About Zscaler
Zscaler (NASDAQ: ZS) accelerates digital transformation so that customers can be more agile, efficient, resilient, and secure. The Zscaler Zero Trust Exchange is the company’s cloud-native platform that protects thousands of customers from cyberattacks and data loss by securely connecting users, devices, and applications in any location.
With more than 10 years of experience developing, operating, and scaling the cloud, Zscaler serves thousands of enterprise customers around the world, including 450 of the Forbes Global 2000 organizations. In addition to protecting customers from damaging threats, such as ransomware and data exfiltration, it helps them slash costs, reduce complexity, and improve the user experience by eliminating stacks of latency-creating gateway appliances.

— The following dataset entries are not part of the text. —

(** Calls made one after the other are one of the schedules: [run] and
    [exec] on [sched_of] end in the same tracker with the same result. *)
Lemma run_exec (ops : list op) :
  forall (t : outstandingMessageTracker) (w : nat),
    exists n, exec (sched_of ops t) (mkPool t w)
              = Some (mkPool (fst (run ops t)) w, snd (run ops t), n).
Proof.
  induction ops as [| o ops' IH]; intros t w.
  - exists 0%nat. reflexivity.
  - rewrite run_cons. destruct o; cbn [sched_of call].
    + rewrite exec_cons. cbn [step Inc modify trk waiting fst].
      destruct (IH (set_active (AddInt64 (active t) 1) t) w) as [n E].
      rewrite E. eexists; reflexivity.
    + unfold Dec, bind.
      destruct (Dec_add_cases t) as [[_ E] | [_ E]]; rewrite E.
      * rewrite exec_cons. cbn [step trk waiting]. rewrite E.
        eexists; reflexivity.
      * destruct (AddInt64 (active t) (-1) =? 0) eqn:Hz.
        -- rewrite exec_cons. cbn [step trk waiting]. rewrite E, Hz.
           rewrite exec_cons. cbn [step trk waiting].
           destruct (Dec_zero (set_active (AddInt64 (active t) (-1)) t))
             as [t2 [[] | msg | code]] eqn:Ez; cbn [fst snd].
           ++ destruct (IH t2 w) as [n E2]. rewrite E2. eexists; reflexivity.
           ++ eexists; reflexivity.
           ++ eexists; reflexivity.
        -- rewrite exec_cons. cbn [step trk waiting]. rewrite E, Hz.
           unfold ret.
           destruct (IH (set_active (AddInt64 (active t) (-1)) t) w) as [n E2].
           rewrite E2. eexists; reflexivity.
    + rewrite exec_cons. cbn [step trk waiting].
      destruct (ArmForShutdown t) as [t2 [[] | msg | code]] eqn:Ea; cbn [fst snd].
      * destruct (IH t2 w) as [n E2]. rewrite E2. eexists; reflexivity.
      * eexists; reflexivity.
      * eexists; reflexivity.
Qed.

Lemma reachable_wf (q : pool) : reachable q -> wf (trk q).
Proof.
  intros (sched & n & He).
  apply (exec_wf sched init_pool q (Ok tt) n wf_new He).
Qed.

(** Arming a tracker that is armed already, with a closed channel if
    its counter is zero, changes nothing. *)
Lemma ArmForShutdown_again (t : outstandingMessageTracker) :
  wf t -> armed t = true -> (active t = 0 -> done t = ChanClosed) ->
  ArmForShutdown t = (t, Ok tt).
Proof.
  intros [H1 H2] Ha Hz. tracker_cases t; try discriminate; try reflexivity;
    match goal with e : _ = 0 |- _ => specialize (Hz e); discriminate end.
Qed.

(** C6: for every tracker state, a [Dec] whose subtraction gives a
    negative counter panics (so does every [Dec] on a counter that is
    zero or below); and in every run that did not panic the counter is
    not negative.  The run is any schedule of the calls of any number of
    goroutines on a fresh tracker, of at most [int64_max] steps. *)
Theorem Dec_below_zero_panics :
  (forall t : outstandingMessageTracker,
     AddInt64 (active t) (-1) < 0 ->
     snd (Dec t) = Panicked "outstandingMessageTracker: active < 0") /\
  (forall t : outstandingMessageTracker,
     int64_min < active t <= 0 ->
     snd (Dec t) = Panicked "outstandingMessageTracker: active < 0") /\
  (forall (sched : list action) (q : pool) (n : nat),
     Z.of_nat (length sched) <= int64_max ->
     exec sched init_pool = Some (q, Ok tt, n) ->
     0 <= active (trk q)).
Proof.
  assert (H1 : forall t : outstandingMessageTracker,
     AddInt64 (active t) (-1) < 0 -> snd (Dec t) = Panicked neg_msg).
  { intros t Hneg. unfold Dec, bind.
    destruct (Dec_add_cases t) as [[_ E] | [Hv _]]; [rewrite E; reflexivity | lia]. }
  split; [exact H1 |]. split.
  - intros t Hr. apply H1. unfold AddInt64.
    rewrite int64_wrap_id; unfold int64_min, int64_max in *; lia.
  - intros sched q n Hlen He.
    apply (exec_nonneg sched init_pool q n); simpl; [lia | lia | exact He].
Qed.
Lemma rounded_nonneg (m2 E : Z) : 0 <= m2 -> nonneg (rounded false m2 E).
Proof.
  intros Hm2. unfold rounded.
  set (X2 := Z.max 0 _).
  assert (Hq : 0 <= m2 / 2 ^ X2)
    by (apply Z.div_pos; [lia | apply Z.pow_pos_nonneg; lia]).
  destruct (m2 / 2 ^ X2) as [|q|q]; [exact I | | lia].
  now destruct (_ <=? 971).
Qed.

Lemma round_nonneg (m : positive) (e : Z) :
  nonneg (binary_round prec emax false m e).
Proof.
  pose proof (binary_round_spec false m e) as Hspec. cbv zeta in Hspec.
  set (E := fexp64 (Zdigits2 (Zpos m) + e)) in *.
  destruct Hspec as [Hexact Hround].
  destruct (Z_le_gt_dec E e) as [HE | HE].
  - destruct (Hexact HE) as (mz & _ & ->). now destruct (E <=? 971).
  - destruct (Hround ltac:(lia)) as (m2 & Hb & _ & ->).
    apply rounded_nonneg.
    assert (0 <= Zpos m / 2 ^ (E - e))
      by (apply Z.div_pos; [lia | apply Z.pow_pos_nonneg; lia]).
    lia.
Qed.

(** *** The order of the results *)

Lemma SFleb_refl_finite (s : bool) (m : positive) (e : Z) :
  SFleb (S754_finite s m e) (S754_finite s m e) = true.
Proof.
  unfold SFleb, SFcompare. rewrite Z.compare_refl.
  change (Pos.compare_cont Eq m m) with (Pos.compare m m).
  rewrite Pos.compare_refl. now destruct s.
Qed.

Lemma SFleb_below (f : spec_float) (m : positive) (e : Z) :
  below f m e -> SFleb f (S754_finite false m e) = true.
Proof.
  intros [-> | (mr & er & -> & [Hlt | [-> Hle]])]; [reflexivity | |].
  - unfold SFleb, SFcompare.
    now replace (er ?= e) with Lt by (symmetry; apply Z.compare_lt_iff; lia).
  - unfold SFleb, SFcompare. rewrite Z.compare_refl.
    change (Pos.compare_cont Eq mr m) with (Pos.compare mr m).
    destruct (Pos.compare_spec mr m); try reflexivity. lia.
Qed.

Lemma SFleb_above (f : spec_float) (m : positive) (e : Z) :
  above f m e -> SFleb (S754_finite false m e) f = true.
Proof.
  intros [-> | (mr & er & -> & [Hlt | [-> Hle]])]; [reflexivity | |].
  - unfold SFleb, SFcompare.
    now replace (e ?= er) with Lt by (symmetry; apply Z.compare_lt_iff; lia).
  - unfold SFleb, SFcompare. rewrite Z.compare_refl.
    change (Pos.compare_cont Eq m mr) with (Pos.compare m mr).
    destruct (Pos.compare_spec m mr); try reflexivity. lia.
Qed.

Lemma SFleb_opp_below (f : spec_float) (m : positive) (e : Z) :
  below f m e -> SFleb (S754_finite true m e) (SFopp f) = true.
Proof.
  intros [-> | (mr & er & -> & [Hlt | [-> Hle]])]; [reflexivity | |].
  - cbn [SFopp negb]. unfold SFleb, SFcompare.
    now replace (e ?= er) with Gt by (symmetry; apply Z.compare_gt_iff; lia).
  - cbn [SFopp negb]. unfold SFleb, SFcompare. rewrite Z.compare_refl.
    change (Pos.compare_cont Eq m mr) with (Pos.compare m mr).
    destruct (Pos.compare_spec m mr); try reflexivity. lia.
Qed.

Zscaler was founded in 2007 with a mission to make the cloud a safe place to do business and a more enjoyable experience for enterprise users. Zscaler’s purpose-built security platform puts a company’s defenses and controls where the connections occur—the internet—so that every connection is fast and secure, no matter how or where users connect or where their applications and workloads reside.
Job Description
Our team’s use cases include but are not limited to threat detection, policy recommendation, LLM-powered applications, malware detection, content classification, anomaly detection, and AIOps (advanced networking diagnosis). These various use cases give you the opportunity and challenges to experience multiple machine learning algorithms and tools.
You will design and create machine learning models to provide faster and more effective ways to address cloud security, cloud operations, and cloud intelligence use cases.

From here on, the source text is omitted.